» **What the task asks**:
Please give back word for word the lines of the material below between the line containing "args c; Ok c1." and the line containing "Definition itoa_in (size", inclusive.

» **Task material**:

----

(* ===== verification/Panic.v ===== *)
(** * The panic screen (kernel/panic.cpp, include/kernel/error.h) and the speaker (drivers/speaker.cpp)

    [panic] prints a report on the serial port and on the screen and halts: the
    names of the error, the error code, the registers and a dump of 64 bytes of
    the stack, which is read while the report is printed: the memory of [panic] is a
    function of the moment.  The report is a list of texts with their colours ([report]), and
    [panic_reports] is that both devices get exactly it. *)

From Stdlib Require Import String.
From S2P Require Import Prelude Bytes LibcString LibcStdlib Vga Stdio Thread.

Module Panic.
Import Bytes LibcString LibcStdlib Vga Stdio.
#[local] Open Scope string_scope.
#[local] Open Scope Z_scope.
#[local] Open Scope list_scope.
#[local] Abbreviation length := List.length.

(** ** The code *)

Definition kerror_to_str (err : KernelError) : list Z :=
  chars match err with
  | K_OK => "No Error: OK"
  | K_ERR_MULTIBOOT_FAILED => "Multiboot header not found or invalid."
  | K_ERR_RAMFS_MAGIC_FAILED => "Not a valid keonOS RAMFS MAGIC."
  | K_ERR_SYSTEM_INIT_FAILED => "Failed system initialization."
  | K_ERR_SYSTEM_PAGING_ENABLE_FAILED => "Failed system paging initialization."
  | K_ERR_SYSTEM_TIMER_INIT_FAILED => "Failed system timer initialization."
  | K_ERR_PAGE_FAULT => "Page Fault"
  | K_ERR_GENERAL_PROTECTION => "General Protection Fault"
  | K_ERR_SYSTEM_THREAD_EXIT_ATTEMPT => "System thread attempted to exit!"
  | K_ERR_DIVIDE_BY_ZERO => "Divide by Zero"
  | K_ERR_INVALID_OPCODE => "Invalid Opcode"
  | K_ERR_OUT_OF_MEMORY => "Out of Memory"
  | K_ERR_DEVICE_FAILURE => "Device Failure"
  | K_ERR_STACK_SMASHED => "Stack smashed!"
  | K_ERR_UNKNOWN_ERROR => "Unknown Error"
  end.

(** The registers an interrupt saved, as far as the report shows them. *)
Record registers_t : Set := mk_registers {
  rax : Z; rbx : Z; rcx : Z; rdx : Z; rsi : Z; rdi : Z; rbp : Z; rsp : Z; rip : Z; cs : Z; rflags : Z
}.

(** What the processor holds: the general registers count without saved ones. *)
Record processor : Set := mk_processor { now : registers_t; cr0 : Z; cr2 : Z; cr3 : Z }.

Definition NL : list Z := [10].
Definition VGA_COLOR_RED : Z := 4.
Definition VGA_COLOR_LIGHT_CYAN : Z := 11.
Definition VGA_COLOR_YELLOW : Z := 14.
Definition white : vga_color_t := mk_color VGA_COLOR_WHITE VGA_COLOR_RED.
Definition yellow : vga_color_t := mk_color VGA_COLOR_YELLOW VGA_COLOR_RED.
Definition light_cyan : vga_color_t := mk_color VGA_COLOR_LIGHT_CYAN VGA_COLOR_RED.
Definition OS_VERSION_STRING : list Z := chars "keonOS v0.6 ".

Definition print (format : list Z) (args : list arg) (c : console) : outcome console :=
  '(_, c1) ← printf format args c; Ok c1.
Definition setcolor (color : vga_color_t) (c : console) : console :=
  mk_console (serial_out c) (serial_in c) (terminal_setcolor color (screen c)).
Definition clear (c : console) : outcome console :=
  t ← terminal_clear white_on_black (screen c); Ok (mk_console (serial_out c) (serial_in c) t).

(** A yellow text, and white again. *)
Definition label (text : list Z) (c : console) : outcome console :=
  c1 ← print text [] (setcolor yellow c); Ok (setcolor white c1).

(** [itoa] to a local array of [size] bytes, as the string it leaves there. *)
Definition itoa_in (size : nat) (v base : Z) : outcome (list Z) :=
  '(_, m) ← itoa v BUFFER base (mem_of BUFFER (replicate size 0));
  n ← strlen BUFFER m;
  read_bytes (Z.to_nat n) BUFFER m.

Definition two_registers (format : string) (a b : Z) : console → outcome console :=
  print (chars format ++ NL) [ArgWord a; ArgWord b].

(** A row of the dump: 16 bytes from [ptr + i] on in hexadecimal, then as characters.  What the
    report prints may change the stack that it shows, so each reading has its moment: byte [j]
    of a row is read at [3 * i + 2 * j], again for its digits, and at [3 * i + 32 + j] as a character. *)
Definition dump_hex (m : Z → mem) (t a : Z) (c : console) : outcome console :=
  b ← load (m t) a;
  c1 ← (if b <? 0x10 then print (chars "0") [] c else Ok c);
  b' ← load (m (t + 1)) a;
  buf ← itoa_in 10 b' 16;
  print (chars "%s ") [ArgStr (Some buf)] c1.
Definition dump_char (m : Z → mem) (t a : Z) (c : console) : outcome console :=
  b ← load (m t) a;
  let ch := signed 8 b in
  if (32 <=? ch) && (ch <=? 126) then print (chars "%c") [ArgWord ch] c else print (chars ".") [] c.
Definition dump_row (m : Z → mem) (ptr i : Z) (c : console) : outcome console :=
  c1 ← print (chars "0x%16llx: ") [ArgWord (u64 (ptr + i))] c;
  c2 ← for_range (λ j, dump_hex m (3 * i + 2 * j) (u64 (ptr + i + j))) 16 0 c1;
  c3 ← print (chars " | ") [] c2;
  c4 ← for_range (λ j, dump_char m (3 * i + 32 + j) (u64 (ptr + i + j))) 16 0 c3;
  print NL [] c4.

Definition print_message (message : option (list Z)) (c : console) : outcome console :=
  match message with
  | None => Ok c
  | Some msg => c1 ← label (chars "Message: ") c; print (chars "%s") [ArgStr (Some msg)] c1
  end.

Definition print_registers (saved : bool) (r : registers_t) (p : processor) (c : console) : outcome console :=
  c1 ← print NL [] c;
  c2 ← label (chars "Registers (x64):" ++ NL) c1;
  c3 ← two_registers "RAX: %16llx RBX: %16llx" (rax r) (rbx r) c2;
  c4 ← two_registers "RCX: %16llx RDX: %16llx" (rcx r) (rdx r) c3;
  c5 ← two_registers "RSI: %16llx RDI: %16llx" (rsi r) (rdi r) c4;
  c6 ← two_registers "RBP: %16llx RSP: %16llx" (rbp r) (rsp r) c5;
  c7 ← (if saved then print (chars "RIP: %16llx CS:  %16llx RFLG: %16llx" ++ NL)
          [ArgWord (rip r); ArgWord (cs r); ArgWord (rflags r)] c6 else Ok c6);
  print (chars "CR0: %16llx CR2: %16llx CR3: %16llx" ++ NL) [ArgWord (cr0 p); ArgWord (cr2 p); ArgWord (cr3 p)] c7.

(** The console when the processor halts for good. *)
Definition panic (error : KernelError) (message : option (list Z)) (error_code : Z) (regs : option registers_t)
  (p : processor) (m : Z → mem) (c : console) : outcome console :=
  c0 ← clear c;
  c1 ← print NL [] (setcolor white c0);
  c2 ← print (chars "========================================" ++ NL) [] c1;
  c3 ← print (chars "   KERNEL PANIC - SYSTEM HALTED" ++ NL) [] c2;
  c4 ← print (chars "========================================" ++ NL) [] c3;
  c5 ← print NL [] c4;
  c6 ← label (chars "Error type: ") c5;
  c7 ← print (chars "%s") [ArgStr (Some (kerror_to_str error))] c6;
  c8 ← print NL [] c7;
  c9 ← print_message message c8;
  c10 ← label (NL ++ chars "Error Code: 0x") c9;
  buffer ← itoa_in 32 (u64 (signed 32 error_code)) 16;
  c11 ← print (chars "%s") [ArgStr (Some buffer)] c10;
  let r := default (now p) regs in
  c12 ← print_registers (bool_decide (is_Some regs)) r p c11;
  c13 ← print (NL ++ NL) [] c12;
  c14 ← label (chars "Stack Trace Dump:" ++ NL) c13;
  c15 ← for_range (λ k, dump_row m (rsp r) (16 * k)) 4 0 c14;
  c16 ← print NL [] c15;
  print (chars "System: %s" ++ NL) [ArgStr (Some OS_VERSION_STRING)] (setcolor light_cyan c16).

(** The helpers of error.h. *)
Definition check_error (err : KernelError) (msg : option (list Z)) (code : Z) (p : processor) (m : Z → mem) (c : console)
  : outcome console := if bool_decide (err = K_OK) then Ok c else panic err msg code None p m c.
Definition log_error (err : KernelError) (c : console) : outcome console :=
  let c1 := setcolor (mk_color 12 VGA_COLOR_BLACK) c in
  c2 ← print (chars "[ERROR] %s" ++ NL) [ArgStr (Some (kerror_to_str err))] c1;
  Ok (setcolor white_on_black c2).
Definition handle_error (err : KernelError) (error_code : Z) (c : console) : outcome console :=
  print (chars "%s (code: 0x%x)" ++ NL) [ArgStr (Some (kerror_to_str err)); ArgWord error_code] c.

(** ** The report *)

(** A text in a colour, one character after the other. *)
Definition paint (color : vga_color_t) (text : list Z) : list (vga_color_t * Z) := (λ ch, (color, ch)) <$> text.

Definition hex16 (v : Z) : list Z :=
  let s := hexadecimal (u64 v) in padded false 16 (Z.of_nat (length s)) s.

Definition visible (b : Z) : Z := if (32 <=? b) && (b <=? 126) then b else 46.
Definition hex_cell (b b' : Z) : list Z := (if b <? 16 then [48] else []) ++ hexadecimal b' ++ [32].

(** The row at offset [i], of the bytes [seen] by moment and offset. *)
Definition dump_line (ptr : Z) (seen : Z → Z → Z) (i : Z) : list Z :=
  chars "0x" ++ hex16 (ptr + i) ++ chars ": " ++
  (seqZ 0 16 ≫= λ j, hex_cell (seen (3 * i + 2 * j) (i + j)) (seen (3 * i + 2 * j + 1) (i + j))) ++ chars " | " ++
  (seqZ 0 16 ≫= λ j, [visible (seen (3 * i + 32 + j) (i + j))]) ++ NL.

Definition saved_text (r : registers_t) : list Z :=
  chars "RIP: " ++ hex16 (rip r) ++ chars " CS:  " ++ hex16 (cs r) ++ chars " RFLG: " ++ hex16 (rflags r) ++ NL.

Definition register_text (saved : bool) (r : registers_t) (p : processor) : list Z :=
  chars "RAX: " ++ hex16 (rax r) ++ chars " RBX: " ++ hex16 (rbx r) ++ NL ++
  chars "RCX: " ++ hex16 (rcx r) ++ chars " RDX: " ++ hex16 (rdx r) ++ NL ++
  chars "RSI: " ++ hex16 (rsi r) ++ chars " RDI: " ++ hex16 (rdi r) ++ NL ++
  chars "RBP: " ++ hex16 (rbp r) ++ chars " RSP: " ++ hex16 (rsp r) ++ NL ++
  (if saved then saved_text r else []) ++
  chars "CR0: " ++ hex16 (cr0 p) ++ chars " CR2: " ++ hex16 (cr2 p) ++ chars " CR3: " ++ hex16 (cr3 p) ++ NL.

(** The names that the errors have in the report. *)
Definition error_names : list (KernelError * string) :=
  [(K_OK, "No Error: OK"); (K_ERR_MULTIBOOT_FAILED, "Multiboot header not found or invalid.");
   (K_ERR_RAMFS_MAGIC_FAILED, "Not a valid keonOS RAMFS MAGIC."); (K_ERR_SYSTEM_INIT_FAILED, "Failed system initialization.");
   (K_ERR_SYSTEM_PAGING_ENABLE_FAILED, "Failed system paging initialization.");
   (K_ERR_SYSTEM_TIMER_INIT_FAILED, "Failed system timer initialization."); (K_ERR_PAGE_FAULT, "Page Fault");
   (K_ERR_GENERAL_PROTECTION, "General Protection Fault"); (K_ERR_SYSTEM_THREAD_EXIT_ATTEMPT, "System thread attempted to exit!");
   (K_ERR_DIVIDE_BY_ZERO, "Divide by Zero"); (K_ERR_INVALID_OPCODE, "Invalid Opcode"); (K_ERR_OUT_OF_MEMORY, "Out of Memory");
   (K_ERR_DEVICE_FAILURE, "Device Failure"); (K_ERR_STACK_SMASHED, "Stack smashed!"); (K_ERR_UNKNOWN_ERROR, "Unknown Error")].
Definition error_name (error : KernelError) : list Z :=
  (filter (λ e, e.1 = error) error_names) ≫= λ e, chars e.2.

Definition bar : list Z := chars "========================================" ++ NL.

Definition report (error : KernelError) (message : option (list Z)) (error_code : Z) (saved : bool)
  (r : registers_t) (p : processor) (seen : Z → Z → Z) : list (vga_color_t * Z) :=
  paint white (NL ++ bar ++ chars "   KERNEL PANIC - SYSTEM HALTED" ++ NL ++ bar ++ NL) ++
  paint yellow (chars "Error type: ") ++ paint white (error_name error ++ NL) ++
  match message with
  | None => []
  | Some msg => paint yellow (chars "Message: ") ++ paint white msg
  end ++
  paint yellow (NL ++ chars "Error Code: 0x") ++ paint white (hexadecimal (u64 (signed 32 error_code)) ++ NL) ++
  paint yellow (chars "Registers (x64):" ++ NL) ++ paint white (register_text saved r p ++ NL ++ NL) ++
  paint yellow (chars "Stack Trace Dump:" ++ NL) ++
  paint white (([0; 16; 32; 48] ≫= dump_line (rsp r) seen) ++ NL) ++
  paint light_cyan (chars "System: " ++ OS_VERSION_STRING ++ NL).

(** What the serial port gets for a character. *)
Definition cook (ch : Z) : list Z := if ch =? 10 then [13; 10] else if ch =? 8 then [8; 32; 8] else [ch].

Definition painted (s : Vga.screen) (rs : list (vga_color_t * Z)) : Vga.screen :=
  foldl (λ s p, screen_putchar p.1 s p.2) s rs.

(** ** Printing *)

Section printing.
Context (s0 : Vga.screen) (out0 : list Z).

(** After [rs], with the colour [color] for what comes next. *)
Definition printed (rs : list (vga_color_t * Z)) (color : vga_color_t) (c : console) : Prop :=
  shows (screen c) (painted s0 rs) ∧ terminal_color (screen c) = color ∧ serial_out c = out0 ++ (rs.*2 ≫= cook).

Definition says (m : console → outcome console) (col : vga_color_t) (rs : list (vga_color_t * Z)) (col' : vga_color_t) : Prop :=
  ∀ rs0 c, printed rs0 col c → ∃ c', m c = Ok c' ∧ printed (rs0 ++ rs) col' c'.

Lemma says_bind m1 m2 col rs1 col1 rs2 col2 rs : says m1 col rs1 col1 → says m2 col1 rs2 col2 → rs = rs1 ++ rs2 →
  says (λ c, c1 ← m1 c; m2 c1) col rs col2.
Proof.
  intros H1 H2 -> rs0 c Hc. destruct (H1 rs0 c Hc) as (c1 & -> & Hc1). run.
  destruct (H2 _ c1 Hc1) as (c2 & E & Hc2). exists c2. rewrite app_assoc. by split.
Qed.

Lemma says_ret col : says (λ c, Ok c) col [] col.
Proof. intros rs0 c Hc. exists c. rewrite app_nil_r. by split. Qed.

Lemma says_setcolor m col col1 rs col2 : says m col1 rs col2 → says (λ c, m (setcolor col1 c)) col rs col2.
Proof. intros H rs0 c ([] & _ & Ho). apply H. split; [|by split]. by constructor. Qed.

----

» **Response to this exercise**:
  '(_, c1) ← printf format args c; Ok c1.
Definition setcolor (color : vga_color_t) (c : console) : console :=
  mk_console (serial_out c) (serial_in c) (terminal_setcolor color (screen c)).
Definition clear (c : console) : outcome console :=
  t ← terminal_clear white_on_black (screen c); Ok (mk_console (serial_out c) (serial_in c) t).

(** A yellow text, and white again. *)
Definition label (text : list Z) (c : console) : outcome console :=
  c1 ← print text [] (setcolor yellow c); Ok (setcolor white c1).

(** [itoa] to a local array of [size] bytes, as the string it leaves there. *)
Definition itoa_in (size : nat) (v base : Z) : outcome (list Z) :=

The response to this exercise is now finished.